Anomalous arrangement of the pancreatobiliary ductal system in patients with a choledochal cyst.

作者信息

Todani T, Watanabe Y, Fujii T, Uemura S

出版信息

Am J Surg. 1984 May;147(5):672-6. doi: 10.1016/0002-9610(84)90139-9.

Abstract

An anomalous arrangement of the pancreatobiliary ductal system is usually observed in patients with a congenital choledochal cyst and is represented by a long common channel distal to the pancreatobiliary junction.

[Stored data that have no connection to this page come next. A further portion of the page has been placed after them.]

(* ===== verification/DecisionPolicy.v ===== *)
(** * DecisionPolicy: policies, ballots and the policy store

    Models [internal/decisionpolicy/types.go] and [digest.go]: the records and
    their JSON, the digests and attestations, [ParsePolicy], and the [Store] of
    registered and revoked policies. The reducer is in [DecisionReduce]. *)
From S2P Require Import Prelude GoStrings GoJson CanonicalJson Sha256 GoDecode.
From Stdlib Require Import Ascii.

Module DecisionPolicy.

Definition ReducerVersionV1 : string := "decisionpolicy-consensus-v1".
Definition ReceiptKindPolicySelection : string := "PolicySelectionReceipt".
Definition ReceiptKindQualifiedConsensus : string := "QualifiedConsensusReceipt".
Definition AuthorityPrefix : string := "qualified-consensus:".
Definition PolicyIDIrreversibleEmailV1 : string := "irreversible-email-v1".
Definition PolicyIDHumanRequiredV1 : string := "human-required-v1".
Definition EffectClassReversible : string := "reversible_computer_local".
Definition EffectClassIrreversible : string := "irreversible_external".
Definition HumanSeatAbsent : string := "absent".
Definition HumanSeatRequired : string := "required".
Definition HumanSeatOptional : string := "optional".
Definition HumanSeatPresent : string := "present".
Definition HumanSeatNotRequired : string := "not_required".
Definition VoteAccept : string := "accept".
Definition VoteReject : string := "reject".
Definition VoteAbstain : string := "abstain".
Definition ActuatorTrustedOutbox : string := "trusted_outbox".
Definition AttestationPrefix : string := "choir-ballot-attestation-v1:".

(** ** Policies *)
Record PolicyBudget := {
  Currency : Z; ExternalSends : Z; PromotionsOfThisSubject : Z; SendsOfThisSubject : Z }.

Record PolicyDispatchContract := {
  CrashWindow : string; DispatchIdempotencyKey : string; DispatchIntentReceipt : string;
  ProviderOutcome : slice string; RevocationCheckPoint : string; UncertainOutcomeReconciliation : string }.

Record PolicyDissent := { PolicyBlockingUnresolved : string; RecordedDissentAllowed : bool }.

Record PolicySeat := {
  CountsTowardQuorum : bool; Eligibility : string; PSeat_IndependenceDomain : string; PSeat_Kind : string;
  Profile : string; RecusedFrom : slice string; PSeat_SeatID : string }.

Record DomainQuorum := { AcceptMinimum : Z; RequiredPresent : bool }.

Record PolicyQuorum := {
  AbstentionCountsAgainstQuorum : bool; GlobalAcceptMinimum : Z;
  PerDomain : option (gmap string DomainQuorum); Weighting : string }.

Record PolicyReplacement := { Bench : slice string; EmptyBenchOnRequiredSeatLoss : string }.

Record PolicyTimeout := { Clock : string; DecisionWindowSpec : string }.

Record Policy := {
  PolicyID : string; Actuator : string; AdmissibleEvidence : slice string; BlastRadius : slice string;
  BlastRadiusOut : slice string; Budget : PolicyBudget; Capabilities : slice string;
  PolicyConsequenceReceipt : slice string; DispatchContract : PolicyDispatchContract; Dissent : PolicyDissent;
  EffectClass : string; EligibleSeats : slice PolicySeat; Expiry : string;
  ForbiddenCapabilities : slice string; HumanSeat : string; InadmissibleEvidence : slice string;
  IndependenceDomains : slice string; OwnerRevocation : bool; Privacy : string; Quorum : PolicyQuorum;
  Recovery : string; Recusal : string; Replacement : PolicyReplacement; Scope : string;
  SubjectBinding : slice string; Timeout : PolicyTimeout }.
Definition count_classes (cfg : WarmnessPolicyConfig) (owns : list (option VMOwnership)) (m : gmap string Z)
    : gmap string Z :=
  foldl (fun m own => match own with
                      | None => m
                      | Some _ => let class := warmnessClassForOwnership own cfg in
                                  if class == "" then m else incr class m
                      end) m owns.

Definition is_active (own : option VMOwnership) : bool :=
  match own with Some o => Own_State o == VMStateActive | None => false end.

Definition warmnessSummary (cfg : WarmnessPolicyConfig) (ownerships idleEligible : list (option VMOwnership))
    : WarmnessHealthSummary :=
  let cfg := normalizeWarmnessPolicyConfig cfg in
  {| Health_Policy := warmnessPolicySummary cfg;
     ByClass := count_classes cfg ownerships ∅;
     ActiveByClass := count_classes cfg (List.filter is_active ownerships) ∅;
     IdleEligibleByClass := count_classes cfg idleEligible ∅ |}.

(** ** Idle candidates *)
Record idleOwnershipCandidate := { own : VMOwnership; class : WarmnessClass; priority : Z; idle : Z }.

(** What the loop makes of one record. [pressure] is the pressure flag of the host sample. *)
Definition candidate_of (cfg : WarmnessPolicyConfig) (pressure : bool) (idleTimeout : Z) (now : Time)
    (o : option VMOwnership) : option idleOwnershipCandidate :=
  match o with
  | None => None
  | Some own =>
    if Own_State own != VMStateActive then None else
    if IsHeld o then None else
    if IsZero (LastActiveAt own) then None else
    let idle := Sub now (LastActiveAt own) in
    if idle <=? idleTimeout then None else
    let class := warmnessClassForOwnership o cfg in
    if warmnessClassProtected class then None else
    if (class == WarmnessClassPrimary) && (PrimaryKeepaliveMode cfg == PrimaryKeepaliveModeUnderCapacity)
       && negb pressure then None else
    Some (Build_idleOwnershipCandidate own class (warmnessPriority class) idle)
  end.

Definition candidate_less (left right : idleOwnershipCandidate) : bool :=
  if negb (priority left =? priority right) then priority left <? priority right
  else if negb (idle left =? idle right) then idle right <? idle left
  else String.ltb (VMID (own left)) (VMID (own right)).

Definition idleOwnershipCandidates (ownerships : list (option VMOwnership)) (cfg : WarmnessPolicyConfig)
    (pressure : bool) (idleTimeout : Z) (now : Time) : list idleOwnershipCandidate :=
  let cfg := normalizeWarmnessPolicyConfig cfg in
  let candidates := sort_slice candidate_less (omap (candidate_of cfg pressure idleTimeout now) ownerships) in
  if (PrimaryKeepaliveMode cfg == PrimaryKeepaliveModeUnderCapacity) && pressure
     && existsb (fun c => class c != WarmnessClassPrimary) candidates
  then List.filter (fun c => class c != WarmnessClassPrimary) candidates
  else candidates.

(** ** Normalization *)
Definition enabled_step (m : gmap string bool) (kv : string * bool) : gmap string bool :=
  let userID := TrimSpace kv.1 in if (userID != "") && kv.2 then <[userID := true]> m else m.
Lemma drain_one_ok l d u a : act_ok l a -> logged_for l (agentID a) u -> act_ok l (drain_one d u a).
Proof.
  intros Ha Hu. unfold drain_one. destruct (_ && _); [by apply process_one_ok|by apply goto_plain_ok].
Qed.

(** Marking an update of its agent makes it processed. *)
Lemma mark_processed now l a u : logged_for l (agentID a) u -> processed_for (mark now a u l) (agentID a) (UpdateID u).
Proof.
  intros [Hu [p Hp]]. exists u. split; [|done]. unfold mark. rewrite mark_entry, Hp. cbn.
  by rewrite !bool_decide_eq_true_2, orb_true_r.
Qed.

Lemma incorporate_ok now l a u next p :
  act_ok l a -> current (at_ a) = Some u -> hand p ⊆ hand (at_ a) -> current p = None ->
  act_ok (mark now a u l) (goto p (incorporate u next a)).
Proof.
  intros Ha Hc Hsub Hcp.
  assert (logged_for l (agentID a) u) as Hu.
  { pose proof (ok_hand _ _ Ha) as Hh. rewrite Forall_forall in Hh. apply Hh.
    destruct (at_ a); try done; injection Hc as ->; left. }
  pose proof (act_ok_grows _ _ a (grows_mark now l (agentID a) (UpdateID u)) Ha) as [H1 H2 H3 H4 H5].
  split; cbn; [done|done|..].
  - rewrite Forall_forall in H3 |- *. intros v Hv. by apply H3, Hsub.
  - intros id [->%elem_of_singleton|Hid]%elem_of_union; [by apply mark_processed|by apply H4].
  - by rewrite Hcp.
Qed.

Lemma unprocessed_logged l agent : Forall (logged_for l agent) (Unprocessed agent l).
Proof.
  apply Forall_forall. intros u [Hu Ha]%unprocessed_entry. split; [done|by exists false].
Qed.
End Invariant.
#[export] Hint Resolve grows_refl grows_append grows_mark grows_marked grows_snapshot : actor.
#[export] Hint Resolve goto_plain_ok set_deferred_ok set_mem_ok return_backlog_ok : actor.

(** Cases of one step of an activation. *)
Ltac advance_cases Hadv :=
  unfold advance in Hadv; repeat case_match; try discriminate Hadv; injection Hadv as <- <-.

Ltac use_point := repeat match goal with E : at_ ?a = _ |- context [at_ ?a] => rewrite E end.

Section Preservation.
Context {L : Type} `{LogLaws L}.
Implicit Types (l : L) (s : @Runtime L) (u : Update) (a : activation).

Lemma process_one_frame d u a :
  agentID (process_one d u a) = agentID a /\ evicted (process_one d u a) = evicted a
  /\ cancelled (process_one d u a) = cancelled a /\ mailbox (process_one d u a) = mailbox a
  /\ running (at_ (process_one d u a)) = true.
Proof. unfold process_one. by destruct (_ || _). Qed.

Lemma drain_one_frame d u a :
  agentID (drain_one d u a) = agentID a /\ evicted (drain_one d u a) = evicted a
  /\ cancelled (drain_one d u a) = cancelled a /\ mailbox (drain_one d u a) = mailbox a
  /\ running (at_ (drain_one d u a)) = true.
Proof. unfold drain_one. destruct (_ && _); [apply process_one_frame|done]. Qed.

According to the angle of the pancreatobiliary junction, anomalous junctions can be classified into four groups: right angle, acute angle, complex union, and normal union (presented here in the order of their incidence). The right-angle type tends to have cystic dilatation of the choledochus, whereas the acute-angle type generally has cylindrical dilatation. However, the grade and length of the stenosis on the distal part of the choledochus tend to determine the type of choledochal cyst. Cystic dilatation is usually observed in patients with high-grade and long stenosis, whereas cylindrical dilatation is seen in those with low-grade and short stenosis. Patients with an acute angle junction seem to only suffer from abdominal pain, and those in the complex union group tend to have jaundice and an abdominal tumor. A high amylase level in the bile within the cyst is observed frequently. In patients with obstructive jaundice, however, the amylase level is usually not elevated, because pancreatic juice cannot enter the choledochus.

摘要

先天性胆总管囊肿患者通常可见胰胆管系统的异常排列,其表现为胰胆管交界处远端有一段长的共同通道。根据胰胆管交界处的角度,异常连接可分为四组:直角型、锐角型、复杂连接型和正常连接型(按其发生率顺序列出)。直角型往往有胆总管囊性扩张,而锐角型一般有圆柱形扩张。然而,胆总管远端狭窄的程度和长度往往决定胆总管囊肿的类型。高级别和长段狭窄的患者通常可见囊性扩张,而低级别和短段狭窄的患者则可见圆柱形扩张。锐角连接型患者似乎仅出现腹痛,而复杂连接型组的患者往往有黄疸和腹部肿块。囊肿内胆汁中的淀粉酶水平经常升高。然而,在梗阻性黄疸患者中,淀粉酶水平通常不升高,因为胰液无法进入胆总管。